* _RECORDS SUPPLIED_

(* ===== verification/Conditions.v ===== *)
(** * evaluator.go, lines 305-326 and 510-769: reading a user and comparing values

    The pure helpers of the evaluator: the unit ID and the pass percentage,
    the fields a condition reads from the user, and the comparisons behind
    the operators. *)
From S2P Require Import Prelude GoFloat GoRuntime Hashing Types.

Section conditions.
Context `{GoRuntime}.

(** ** Units and buckets *)

(** [getUnitID]. *)
Definition getUnitID (user : User) (idType : string) : string :=
  if negb (String.eqb idType "") && negb (String.eqb (strings_ToLower idType) "userid") then
    match CustomIDs user !! idType with
    | Some val => val
    | None =>
        match CustomIDs user !! strings_ToLower idType with
        | Some val => val
        | None => ""
        end
    end
  else UserID user.

(** The bucket of [evalPassPercent]: [hash % 10000]. *)
Definition passBucket (user : User) (rule : configRule) (spec : configSpec) : Z :=
  let ruleSalt := if String.eqb (rule_Salt rule) "" then rule_ID rule else rule_Salt rule in
  let hash := getHashUint64Encoding
    (spec_Salt spec +:+ "." +:+ ruleSalt +:+ "." +:+ getUnitID user (rule_IDType rule))%string in
  hash mod 10000.

(** [float64(bucket) < percentage * 100]. *)
Definition passThreshold (bucket : Z) (percentage : f64) : bool :=
  f64_lt (f64_of_Z bucket) (f64_mul percentage (f64_of_Z 100)).

(** [evalPassPercent]. *)
Definition evalPassPercent (user : User) (rule : configRule) (spec : configSpec) : bool :=
  passThreshold (passBucket user rule spec) (rule_PassPercentage rule).

(** ** Fields of the user *)

(** [getFromUser]. *)
Definition getFromUser (user : User) (field : string) : GoValue :=
  let lower := strings_ToLower field in
  let value :=
    if bool_decide (lower ∈ ["userid"; "user_id"]) then VString (UserID user)
    else if bool_decide (lower ∈ ["email"]) then VString (Email user)
    else if bool_decide (lower ∈ ["ip"; "ipaddress"; "ip_address"]) then VString (IpAddress user)
    else if bool_decide (lower ∈ ["useragent"; "user_agent"]) then
      if negb (String.eqb (UserAgent user) "") then VString (UserAgent user) else VNil
    else if bool_decide (lower ∈ ["country"]) then VString (Country user)
    else if bool_decide (lower ∈ ["locale"]) then VString (Locale user)
    else if bool_decide (lower ∈ ["appversion"; "app_version"]) then VString (AppVersion user)
    else VNil in
  if eq_string value "" || is_nil value then
    match Custom user !! field with
    | Some customValue => customValue
    | None =>
        match Custom user !! lower with
        | Some customValue => customValue
        | None =>
            match PrivateAttributes user !! field with
            | Some privateValue => privateValue
            | None =>
                match PrivateAttributes user !! lower with
                | Some privateValue => privateValue
                | None => value
                end
            end
        end
    end
  else value.

(** [getFromEnvironment]: the lower-cased key overrides the exact one. *)
Definition getFromEnvironment (user : User) (field : string) : string :=
  let value := default "" (StatsigEnvironment user !! field) in
  default value (StatsigEnvironment user !! strings_ToLower field).

(** [removeEmptyStrings]. *)
Fixpoint removeEmptyStrings (s : list string) : list string :=
  match s with
  | [] => []
  | str :: s =>
      if negb (String.eqb str "") then str :: removeEmptyStrings s else removeEmptyStrings s
  end.

(** [getFromUserAgent]. *)
Definition getFromUserAgent (user : User) (field : string) : string :=
  match getFromUser user "useragent" with
  | VString uaStr =>
      let client := rt_ua_parse uaStr in
      let os := ua_Os client in
      let ua := ua_UserAgent client in
      let lower := strings_ToLower field in
      if bool_decide (lower ∈ ["os_name"; "osname"]) then os_Family os
      else if bool_decide (lower ∈ ["os_version"; "osversion"]) then
        strings_Join (removeEmptyStrings [os_Major os; os_Minor os; os_Patch os; os_PatchMinor os]) "."
      else if bool_decide (lower ∈ ["browser_name"; "browsername"]) then ua_Family ua
      else if bool_decide (lower ∈ ["browser_version"; "browserversion"]) then
        strings_Join (removeEmptyStrings [ua_Major ua; ua_Minor ua; ua_Patch ua]) "."
      else ""
  | _ => ""
  end.

(** [getFromIP]. *)
Definition getFromIP (user : User) (field : string) : string :=
  if negb (String.eqb (strings_ToLower field) "country") then ""
  else match getFromUser user "ip" with
       | VString ipStr => default "" (rt_lookup_ip ipStr)
       | _ => ""
       end.

(** ** Comparisons *)

(** [getNumericValue]. *)
Definition getNumericValue (a : GoValue) : option f64 :=
  match a with
  | VInt z | VInt32 z | VInt64 z | VUint64 z => Some (f64_of_Z z)
  | VFloat32 f | VFloat64 f => Some f
  | VString s => strconv_ParseFloat s
  | _ => None
  end.

(** [toString]. *)
Definition toString (a : GoValue) : string :=
  match a with VString s => s | _ => "" end.

(** [compareNumbers]. *)
Definition compareNumbers (a b : GoValue) (fn : f64 → f64 → bool) : bool :=
  match getNumericValue a, getNumericValue b with
  | Some numA, Some numB => fn numA numB
  | _, _ => false
  end.

(** The text of a non-nil value in [compareStrings]. *)
Definition compare_text (v : GoValue) : string :=
  if is_string_kind v then toString v else sprint_v v.

(** [compareStrings]. *)
Definition compareStrings (s1 s2 : GoValue) (ignoreCase : bool) (fn : string → string → bool) : bool :=
  if is_nil s1 || is_nil s2 then false
  else
    let str1 := compare_text s1 in
    let str2 := compare_text s2 in
    if ignoreCase then fn (strings_ToLower str1) (strings_ToLower str2) else fn str1 str2.

(** [maxInt]. *)
Definition maxInt (x y : Z) : Z := if y <? x then x else y.

(** One part of a version, "0" past the end. *)
Definition version_part (parts : list string) (i : Z) : string :=
  if Z.of_nat (length parts) <=? i then "0" else nth (Z.to_nat i) parts "".

(** The loop of [compareVersionsHelper], from index [i], [n] steps before
    the loop condition fails. *)
Fixpoint compareVersions_loop (n : nat) (i : Z) (v1Parts v2Parts : list string) : Z :=
  match n with
  | O => 0
  | S n =>
      let n1 := parse_value (strconv_ParseInt (version_part v1Parts i)) in
      let n2 := parse_value (strconv_ParseInt (version_part v2Parts i)) in
      if n1 <? n2 then -1
      else if n2 <? n1 then 1
      else compareVersions_loop n (i + 1) v1Parts v2Parts
  end.

(** [compareVersionsHelper]. *)
Definition compareVersionsHelper (v1 v2 : string) : Z :=
  let v1Parts := strings_Split v1 "." in
  let v2Parts := strings_Split v2 "." in
  let bound := maxInt (Z.of_nat (length v1Parts)) (Z.of_nat (length v2Parts)) in
  compareVersions_loop (Z.to_nat bound) 0 v1Parts v2Parts.

(** [compareVersions]. *)
Definition compareVersions (a b : GoValue) (fn : string → string → bool) : bool :=
  match a, b with
  | VString strA, VString strB =>
      let v1 := default "" (head (strings_Split strA "-")) in
      let v2 := default "" (head (strings_Split strB "-")) in
      if String.eqb v1 "" || String.eqb v2 "" then false else fn v1 v2
  | _, _ => false
  end.

(** [arrayAny]. *)
Fixpoint arrayAny_loop (array : list GoValue) (val : GoValue) (fn : GoValue → GoValue → bool) : bool :=
  match array with
  | [] => false
  | arrVal :: array => if fn val arrVal then true else arrayAny_loop array val fn
  end.
Definition arrayAny (arr val : GoValue) (fn : GoValue → GoValue → bool) : bool :=
  match arr with
  | VSlice array => arrayAny_loop array val fn
  | _ => false
  end.

(** [getUnixTimestamp]. *)
Definition getUnixTimestamp (v : GoValue) : Z :=
  match v with
  | VFloat64 f => f64_to_int64 f
  | VInt64 z | VInt32 z | VInt z => z
  | _ => 0
  end.

(** The seconds-or-milliseconds heuristic of [getTime] on a timestamp: a
    date more than a hundred years ahead is read as milliseconds. *)
Definition time_of_timestamp (now : Z) (ts : Z) : goTime :=
  let t_sec := time_Unix ts in
  if time_Year (time_Unix (now / 1000000000)) + 100 <? time_Year t_sec
  then time_Unix (go_quot ts 1000) else t_sec.

(** [getTime] at the clock reading [now] (Unix nanoseconds). *)
Definition getTime (now : Z) (a : GoValue) : goTime :=
  match a with
  | VFloat64 _ | VInt64 _ | VInt32 _ | VInt _ => time_of_timestamp now (getUnixTimestamp a)
  | VString v =>
      match time_ParseRFC3339 v with
      | Some t => t
      | None =>
          match strconv_ParseInt v with
          | ParseOk vInt => time_of_timestamp now vInt
          | _ => time_zero
          end
      end
  | _ => time_zero
  end.

(** ** The pass percentage *)

Lemma passBucket_range user rule spec : 0 ≤ passBucket user rule spec < 10000.
Proof. unfold passBucket. apply Z.mod_pos_bound. lia. Qed.

(** ** Arrays *)

Lemma arrayAny_loop_existsb l v fn : arrayAny_loop l v fn = existsb (fn v) l.
Proof. induction l as [|x l IH]; [done|]. simpl. rewrite <- IH. by destruct (fn v x). Qed.

Lemma arrayAny_true arr v fn :
  arrayAny arr v fn = true ↔ ∃ l x, arr = VSlice l ∧ x ∈ l ∧ fn v x = true.
Proof.
  unfold arrayAny. destruct arr; try (split; [done|naive_solver]).
  rewrite arrayAny_loop_existsb, existsb_exists. setoid_rewrite <- list_elem_of_In.
  naive_solver.
Qed.

(** ** Versions *)

(** The reference order: versions are infinite sequences of numbers, zero
    past the end, compared lexicographically over the first [n] places. *)
Definition version_number (v : string) (i : nat) : Z :=
  parse_value (strconv_ParseInt (nth i (strings_Split v ".") "0")).
Fixpoint lex_compare (n : nat) (f g : nat → Z) : Z :=
  match n with
  | O => 0
  | S n =>
      match f O ?= g O with
      | Lt => -1
      | Gt => 1
      | Eq => lex_compare n (fun i => f (S i)) (fun i => g (S i))
      end
  end.

Lemma version_part_nth parts (i : nat) : version_part parts (Z.of_nat i) = nth i parts "0".
Proof.
  unfold version_part. destruct (Z.leb_spec (Z.of_nat (length parts)) (Z.of_nat i)).
  - rewrite nth_overflow; [done|lia].
  - rewrite Nat2Z.id. apply nth_indep. lia.
Qed.

Lemma lex_compare_ext n f f' g g' :
  (∀ i, f i = f' i) → (∀ i, g i = g' i) → lex_compare n f g = lex_compare n f' g'.
Proof.
  revert f f' g g'. induction n as [|n IH]; intros f f' g g' Hf Hg; [done|]. simpl.
  rewrite Hf, Hg. case_match; [|done..]. apply IH; intros; [apply Hf|apply Hg].
Qed.

Lemma compareVersions_loop_lex n i p q :
  compareVersions_loop n (Z.of_nat i) p q =
  lex_compare n (fun j => parse_value (strconv_ParseInt (nth (i + j) p "0")))
                (fun j => parse_value (strconv_ParseInt (nth (i + j) q "0"))).
Proof.
  revert i. induction n as [|n IH]; intros i; [done|].
  cbn [compareVersions_loop lex_compare].
  rewrite !version_part_nth, Nat.add_0_r.
  set (a := parse_value (strconv_ParseInt (nth i p "0"))).
  set (b := parse_value (strconv_ParseInt (nth i q "0"))).
  replace (Z.of_nat i + 1) with (Z.of_nat (S i)) by lia. rewrite IH.
  destruct (Z.compare_spec a b), (Z.ltb_spec a b), (Z.ltb_spec b a); try lia.
  apply lex_compare_ext; intros j; by rewrite Nat.add_succ_r.
Qed.

(** Places where both sequences agree do not matter at the end. *)
Lemma lex_compare_stable n m f g :
  (n ≤ m)%nat → (∀ i, (n ≤ i)%nat → f i = g i) → lex_compare m f g = lex_compare n f g.
Proof.
  revert m f g. induction n as [|n IH]; intros m f g Hle Heq.
  - clear Hle. revert f g Heq. induction m as [|m IHm]; intros f g Heq; [done|]. simpl.
    rewrite Heq, Z.compare_refl by lia. apply IHm. intros. apply Heq. lia.
  - destruct m as [|m]; [lia|]. simpl. case_match; [|done..].
    apply IH; [lia|]. intros. apply Heq. lia.
Qed.

Lemma lex_compare_refl n f : lex_compare n f f = 0.
Proof. revert f. induction n as [|n IH]; intros f; [done|]. simpl. by rewrite Z.compare_refl, IH. Qed.

Lemma lex_compare_antisym n f g : lex_compare n g f = - lex_compare n f g.
Proof.
  revert f g. induction n as [|n IH]; intros f g; [done|]. simpl.
  rewrite (Z.compare_antisym (f O) (g O)). destruct (f O ?= g O); simpl; [apply IH|done..].
Qed.

Lemma lex_compare_trans n f g h :
  lex_compare n f g ≤ 0 → lex_compare n g h ≤ 0 → lex_compare n f h ≤ 0.
Proof.
  revert f g h. induction n as [|n IH]; intros f g h; [done|]. simpl.
  destruct (Z.compare_spec (f O) (g O)), (Z.compare_spec (g O) (h O)),
    (Z.compare_spec (f O) (h O)); try lia. apply IH.
Qed.

Lemma lex_compare_zero n f g :
  lex_compare n f g = 0 ↔ ∀ i, (i < n)%nat → f i = g i.
Proof.
  revert f g. induction n as [|n IH]; intros f g; simpl; [split; [lia|done]|].
  destruct (Z.compare_spec (f O) (g O)) as [E|E|E].
  - rewrite IH. split.
    + intros Heq [|i] Hi; [done|]. apply Heq. lia.
    + intros Heq i Hi. apply Heq. lia.
  - split; [lia|]. intros Heq. specialize (Heq O). lia.
  - split; [lia|]. intros Heq. specialize (Heq O). lia.
Qed.

(** The number of parts of a version. *)
Definition version_length (v : string) : nat := length (strings_Split v ".").

Lemma version_number_beyond v i : (version_length v ≤ i)%nat → version_number v i = 0.
Proof. intros Hi. unfold version_number. by rewrite nth_overflow. Qed.

Lemma compareVersionsHelper_lex v w n :
  (version_length v ≤ n)%nat → (version_length w ≤ n)%nat →
  compareVersionsHelper v w = lex_compare n (version_number v) (version_number w).
Proof.
  intros Hv Hw. unfold compareVersionsHelper, maxInt.
  set (m := Nat.max (version_length v) (version_length w)).
  replace (Z.to_nat _) with m.
  2: { unfold m, version_length. destruct (Z.ltb_spec (Z.of_nat (length (strings_Split w ".")))
         (Z.of_nat (length (strings_Split v ".")))); lia. }
  rewrite (compareVersions_loop_lex m 0).
  symmetry. apply lex_compare_stable; [unfold m; lia|].
  intros i Hi. pose proof (version_number_beyond v i) as H1.
  pose proof (version_number_beyond w i) as H2. unfold version_number in H1, H2.
  simpl. rewrite H1, H2 by (unfold m in Hi; lia). done.
Qed.
End conditions.

#[global] Arguments getTime {_} _ _ : simpl never.
#[global] Arguments compareVersionsHelper : simpl never.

* _WHAT IS BEING ASKED_
Up to and including the line with "The pure helpers", repeat the data exactly, starting from its first line; nothing else belongs in the response.

* _ANSWER TO THE EXERCISE_
(* ===== verification/Conditions.v ===== *)
(** * evaluator.go, lines 305-326 and 510-769: reading a user and comparing values

    The pure helpers of the evaluator: the unit ID and the pass percentage,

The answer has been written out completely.